Simmering summer

The past month provided RAHUL VERMA some great opportunities to savour haleem

August 11, 2013 08:28 pm | Updated 08:28 pm IST - New Delhi

M. Anwar working on a ghotni, a wooden hand masher used to muddle meatand wheat while cooking haleem until it becomes a thick paste. Photo: G Ramakrishna

M. Anwar working on a ghotni, a wooden hand masher used to muddle meatand wheat while cooking haleem until it becomes a thick paste. Photo: G Ramakrishna

It’s been a good month. For, despite all the blues of infections and other such petty grievances, I have had my share of haleem this season. That doesn’t mean that I’d say no to a plate of freshly cooked haleem, topped with slivers of ginger, chopped green chillies and fried onions. But for the time being, my haleem hunger has been sated.

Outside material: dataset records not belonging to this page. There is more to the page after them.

Lemma TTL_stats e key m : stats (TTL e key m).1 = stats m.
Proof.
  unfold TTL. destruct (data m !! key) as [item|]; [|reflexivity].
  destruct (IsZero _); [reflexivity|]. destruct (_ <? 0); reflexivity.
Qed.

Lemma cleanupExpired_stats e m : stats (cleanupExpired e m) = stats m.
Proof.
  unfold cleanupExpired. generalize (range e (data m)). intros l.
  revert m. induction l as [|[k it] l IH]; intros m; simpl; [reflexivity|].
  rewrite IH. destruct (expired e it); reflexivity.
Qed.

Lemma GetMulti_within e keys m :
  headroom (Z.of_nat (length keys)) (stats m) ->
  within (Z.of_nat (length keys)) (stats m) (stats (GetMulti e keys m).1).
Proof.
  unfold GetMulti.
  set (f := fun (acc : MemoryBackend * gmap string string) key => _).
  assert (G : forall keys acc,
             headroom (Z.of_nat (length keys)) (stats acc.1) ->
             within (Z.of_nat (length keys)) (stats acc.1)
               (stats (fold_left f keys acc).1)).
  { clear keys m. induction keys as [|key keys IH]; intros acc Hh.
    - apply within_refl. simpl. lia.
    - cbn [fold_left length] in Hh |- *. rewrite Nat2Z.inj_succ in *.
      replace (Z.succ (Z.of_nat (length keys))) with (1 + Z.of_nat (length keys)) in * by lia.
      assert (H1 : within 1 (stats acc.1) (stats (f acc key).1)).
      { subst f. cbn beta.
        pose proof (Get_within e key acc.1
                      (headroom_weaken (1 + Z.of_nat (length keys)) 1 _ ltac:(lia) Hh)) as Hg.
        destruct (Get e key acc.1) as [m1 [v|err]]; exact Hg. }
      eapply within_trans; [exact H1|].
      apply IH. eapply headroom_after; eassumption. }
  intros Hh. specialize (G keys (m, ∅) Hh).
  destruct (fold_left f keys (m, ∅)) as [m' r]. exact G.
Qed.

Lemma SetMulti_loop_within e items ttl : forall m,
  headroom (Z.of_nat (length items)) (stats m) ->
  within (Z.of_nat (length items)) (stats m) (stats (SetMulti_loop e items ttl m).1).
Proof.
  induction items as [|[key v] items IH]; intros m Hh.
  - apply within_refl. simpl. lia.
  - cbn [SetMulti_loop length] in Hh |- *. rewrite Nat2Z.inj_succ in *.
    replace (Z.succ (Z.of_nat (length items))) with (1 + Z.of_nat (length items)) in * by lia.
    pose proof (Set_within e key v ttl m
                  (headroom_weaken (1 + Z.of_nat (length items)) 1 _ ltac:(lia) Hh)) as H1.
    destruct (Set_ e key v ttl m) as [m1 [err|]] eqn:E; simpl in H1 |- *.
    + eapply within_weaken; [|exact H1]. lia.
    + eapply within_trans; [exact H1|]. apply IH.
      eapply headroom_after; eassumption.
Qed.
Lemma clear_inert : clear (b ++ h) = clear b.
Proof.
  destruct (clear_cases (b ++ h) Hqty) as [[Hc1 Hz1]|(p1 & v1 & f1 & Hc1 & Hf1 & Hp1 & Hv1 & Hpos1 & Hb1)];
  destruct (clear_cases b Hqty_b) as [[Hc2 Hz2]|(p2 & v2 & f2 & Hc2 & Hf2 & Hp2 & Hv2 & Hpos2 & Hb2)];
  rewrite Hc1, Hc2.
  - done.
  - exfalso. assert (vol (b ++ h) p2 = 0) as E; [|rewrite inert_vol in E; lia].
    apply Hz1, inert_candidate; [lia|done].
  - exfalso. rewrite inert_vol in Hv1. assert (vol b p1 = 0) as E; [|lia].
    apply Hz2, inert_candidate; [lia|done].
  - rewrite inert_vol in Hv1. rewrite inert_candidate in Hp1 by lia.
    destruct (Hb2 p1 Hp1) as [Hle2 Hi2]. rewrite <- inert_candidate in Hp2 by lia.
    destruct (Hb1 p2 Hp2) as [Hle1 Hi1]. rewrite inert_vol in Hle1, Hi1.
    rewrite !inert_imbalance in Hi1 by lia.
    assert (v1 = v2) by lia. assert (p1 = p2) by lia. subst.
    destruct (active_same p2) as (_ & _ & -> & ->); [|done].
    apply (vol_active b); [set_solver|exact Hqty_b|lia].
Qed.
End inert.

(** ** The capacity policy

    What [plan_batch] relies on of its [fit] argument: the batch is taken from the candidates,
    and taking sealed orders out of the candidates never drops one that was admitted. *)
Class FitPolicy (fit : list order → list order * list order) : Prop := {
  fit_sub c : (fit c).1 ⊆+ c;
  fit_prefix c (P : order → Prop) `{!∀ o, Decision (P o)} o :
    NoDup (map o_ref c) → o ∈ (fit c).1 → sealed o = false ∨ P o →
    o ∈ (fit (filter (λ o, sealed o = false ∨ P o) c)).1
}.

Definition stuck (p : plan) : list order := pl_carry p ++ pl_expired p.

Section plan_batch_facts.
Context (pending resting : list order) (fit : list order → list order * list order) (now : Z).
Context `{!FitPolicy fit}.
Hypothesis Hrefs : NoDup (map o_ref pending).
Hypothesis Hsides : ∀ o, o ∈ pending → valid_side o.
(** (C21) A submission does not give up while a core would take it: if the package can be built and one of the backend's
    cores accepts packages, submission succeeds on that core, wherever the round robin stands and whatever the others
    refuse. *)
Theorem submission_finds_core nodes blake2b256 payloads c package ctx c1 cores good :
  work_package_items nodes blake2b256 payloads c = (Ok (package, ctx), c1) → c_cores c1 = Some cores → good ∈ cores →
  only_accepts nodes good →
  ∃ rc c', submit_items nodes blake2b256 payloads c = (Ok rc, c') ∧ rc_core rc = good.
Proof.
  intros Hb Hc (i & Hi)%list_elem_of_lookup Hn. destruct (round_robin (c_next_core c1) i (length cores)) as (j & Hj & Ej); [by eapply lookup_lt_Some|].
  destruct (try_cores_finds nodes blake2b256 good cores package ctx Hn (length cores) 0 [] c1 j Hj) as (rc & c' & H & Hrc); [by rewrite Nat.add_0_r, Ej|].
  exists rc, c'. split; [|done]. unfold submit_items, mbind, SE_bind at 1.
  assert (sid c = (Ok (default 0 (c_service c)), c)) as ->.
  { unfold work_package_items in Hb. apply se_bind_ok in Hb as (s & c0 & Hs & _). unfold sid in *. apply se_bind_ok in Hs as (o & ? & [= <- <-] & [Hs _]%lift_ok).
    unfold mbind, SE_bind, se_lift. cbn. by destruct (c_service c). }
  unfold SE_bind at 1, se_try. rewrite Hb. cbn [se_lift se_get]. unfold SE_bind. cbn. by rewrite Hc.
Qed.

(** ** A concrete node *)
Module SubmitSample.
Definition at_ (s : Z) : Block := {| slot := s; hash := repeat s 32 |}.
Definition parameters : gmap string (option Z) :=
  {[ "max_work_items" := Some 4; "core_count" := Some 2; "max_lookup_anchor_age" := Some 50; "recent_block_count" := Some 8;
     "max_refine_gas" := Some 1000; "max_accumulate_gas" := Some 100 ]}.
Definition record : bytes := 0 :: repeat 5 32 ++ le_bytes 8 1000 ++ le_bytes 8 10 ++ repeat 0 40.
(** Core 0 refuses, core 1 accepts. *)
Definition answers (n : nat) : node :=
  Node (Ok (Some (at_ 30))) (Ok (Some (at_ 20))) (λ h, Ok (Some (at_ (default 0 (head h) - 1)))) (λ _, Ok (repeat 6 32)) (λ _, Ok (repeat 7 32))
       (λ _ _ _, Ok None) (λ _ _, Ok (Some record)) (λ _ _ _, Ok (Some [])) (λ _, Ok []) (Ok (Some parameters))
       (λ core _, if decide (core = 1) then Ok tt else Raise (Jip2Error (Some 2)))
       (λ _ _ _ _, Ok None) (λ _ _, Ok tt) (λ _ _ _, Ok None).
Definition start : jip2 := jip2_init (Some 9) (Some {| host := 0; auth_code := repeat 1 32; ChainSpec.config := []; token := [] |}) None [] None None.
Definition outcome_ : result submit_receipt * jip2 := submit_items answers id [[1; 2]; [3]] start.
Definition receipt_ : submit_receipt := Receipt (default [] (s_package <$> last (c_sent outcome_.2))) 1 (repeat 29 32) 29 (repeat 19 32) 19 [0].
End SubmitSample.

Lemma refusal_means_unsent_witness : ∃ package calls, c_sent SubmitSample.outcome_.2 = calls ∧ submit_outcome package SubmitSample.outcome_.1 calls ∧ length calls = 2%nat.
Proof.
  destruct (refusal_means_unsent SubmitSample.answers id [[1; 2]; [3]] SubmitSample.start SubmitSample.outcome_.1 SubmitSample.outcome_.2) as (package & calls & Ec & Ho).
  - intros n core p e. cbn. case_match; [discriminate|]. intros [= <-]. reflexivity.
  - vm_compute. reflexivity.
  - exists package, calls. split; [exact Ec|]. split; [exact Ho|]. apply (f_equal length) in Ec. vm_compute in Ec. symmetry. exact Ec.
Defined.

Lemma submitted_package_within_limits_witness : ∃ package p,
  built [[1; 2]; [3]] SubmitSample.start package (context p) SubmitSample.parameters p ∧
  c_params SubmitSample.outcome_.2 = Some SubmitSample.parameters.
Proof.
  destruct (submitted_package_within_limits SubmitSample.answers id [[1; 2]; [3]] SubmitSample.start SubmitSample.receipt_ SubmitSample.outcome_.2)
    as (pre & package & p & limits & _ & _ & Hb & _ & _ & Hl & [?|(n & _ & Hn)]).
  - intros n core q e. cbn. case_match; [discriminate|]. intros [= <-]. reflexivity.
  - vm_compute. reflexivity.
  - discriminate.
  - injection Hn as <-. exists package, p. split; [exact Hb|exact Hl].
Defined.

Lemma submission_finds_core_witness : ∃ rc c', submit_items SubmitSample.answers id [[1; 2]; [3]] SubmitSample.start = (Ok rc, c') ∧ rc_core rc = 1.
Proof.
  destruct (work_package_items SubmitSample.answers id [[1; 2]; [3]] SubmitSample.start) as [[[package ctx]|e] c1] eqn:E.
  - apply (submission_finds_core SubmitSample.answers id [[1; 2]; [3]] SubmitSample.start package ctx c1 [0; 1] 1 E).
    + apply (f_equal (λ x, c_cores x.2)) in E. vm_compute in E. symmetry. exact E.
    + apply list_elem_of_further, list_elem_of_here.
    + intros n q core. cbn. case_match; [reflexivity|]. eexists. split; [reflexivity|discriminate].
  - apply (f_equal (λ x, is_ok x.1)) in E. vm_compute in E. discriminate.
Defined.
(** A text of two fragments with a ping between them, delivered in two chunks. *)
Definition sample_body : list item := [Fragment [123; 34]; Ping [5; 6]].
Definition sample_wire : bytes := match join (λ f, wire_frame f.1.1 f.1.2 f.2 (Some [1; 2; 3; 4])) (frames OP_TEXT false sample_body [34; 125]) with Ok e => e | Raise _ => [] end.
Lemma recv_assembles_witness :
  ∃ w', recv (λ _ _, Ok tt) (Ws [] (map Ok [take 7 sample_wire; drop 7 sample_wire ++ [9]]) []) = Some (Ok (Text [123; 34; 34; 125]), w') ∧ w_sent w' = [(OP_PONG, [5; 6])].
Proof.
  destruct (recv_assembles (λ _ _, Ok tt) OP_TEXT (Some [1; 2; 3; 4]) sample_body [34; 125] sample_wire [9]
              (Ws [] (map Ok [take 7 sample_wire; drop 7 sample_wire ++ [9]]) []) (Text [123; 34; 34; 125])) as (w' & H & _ & Hs).
  - reflexivity.
  - left. reflexivity.
  - vm_compute. reflexivity.
  - assert (Hm : ∀ m, Some [1; 2; 3; 4] = Some m → wf_bytes m ∧ length m = 4%nat).
    { intros m Em. injection Em as <-. split; [|reflexivity]. apply (bool_decide_unpack _). vm_compute. exact I. }
    repeat (apply Forall_cons; split); [..|apply Forall_nil; exact I]; (split_and!; [vm_compute; congruence|vm_compute; congruence|apply (bool_decide_unpack _); vm_compute; exact I|vm_compute; congruence|exact Hm]).
  - vm_compute. congruence.
  - vm_compute. reflexivity.
  - exists [take 7 sample_wire; drop 7 sample_wire ++ [9]]. split_and!; [reflexivity| |vm_compute; reflexivity].
    repeat (apply Forall_cons; split); [vm_compute; congruence..|apply Forall_nil; exact I].
  - exists w'. split; [exact H|exact Hs].
Defined.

Since Eid was in the air, I was going here and there in search of good Muslim food. Readers may remember my sojourn in Zakir Nagar, from where I returned with a bag full of goodies, including some delicious haleem from a restaurant called Purani Dilli. Then, soon thereafter, I ordered three tubs of haleem from a well-know haleem maker in Hyderabad called the Pista House.

Haleem is not an easy dish to cook. For several hours — often seven or eight hours — you have to simmer a broth of cracked wheat, meat and sometimes lentils together with a combination of spices, mixing it every now and then with a big ladle. The haleem that I got from Purani Dilli had been mixed beautifully, and was spicier than the Pista House one, which was delicious in its own way.

I had ordered online from Pista House (pistahouse.in). I am told that haleem lovers from across the world order the dish during Ramzan from Pista House. Incidentally they have the geographical indication for Hyderabad haleem. My friend Srini, who lived in the city for a while ostensibly for work, but actually for its haleem, says that the dish is cooked in industrial quantities during Ramzan. The ladle used to mix the haleem is as big as an oar, he says. Apparently, the chief cook who is brought in only for the season is paid an astronomical amount running into several lakhs of rupees.

Hyderabadi haleem is different from the Delhi haleem. The consistency of the former is thicker, and the taste is milder. In Delhi, the haleem differs from place to place. I love the gooey haleem that you get at Bundu’s in Gali Kababiyan, which is the lane that houses Karim’s. The haleem at Shakir Bhai’s — at the corner of Churiwallan and Matia Mahal in Old Delhi — has little pieces of meat in the gruel, which adds to the taste. My friends from Calcutta tell me that the city’s haleem is also a bit like that.

Another place which has been doing excellent haleem is Varun Tuli’s catering outfit, Food, Inc. Tuli’s haleem — a delectable creamy concoction with just the right spices — costs substantially more than the other haleems in the city. But then it’s a high-end place.

The Pista House haleem is for Rs.575 a kilo for those ordering from Delhi. It comes well packed in a sealed aluminium packet inside a sealed plastic tub. They promise to deliver within a day. I got mine late at night, and had it the next day. I enjoyed it immensely, especially after I had squeezed a piece of lime over it. But I still think I prefer the Delhi haleem, which is a bit more runny and, as I said, spicy.

All in all, it’s been a good haleem season. And now for some ghewar.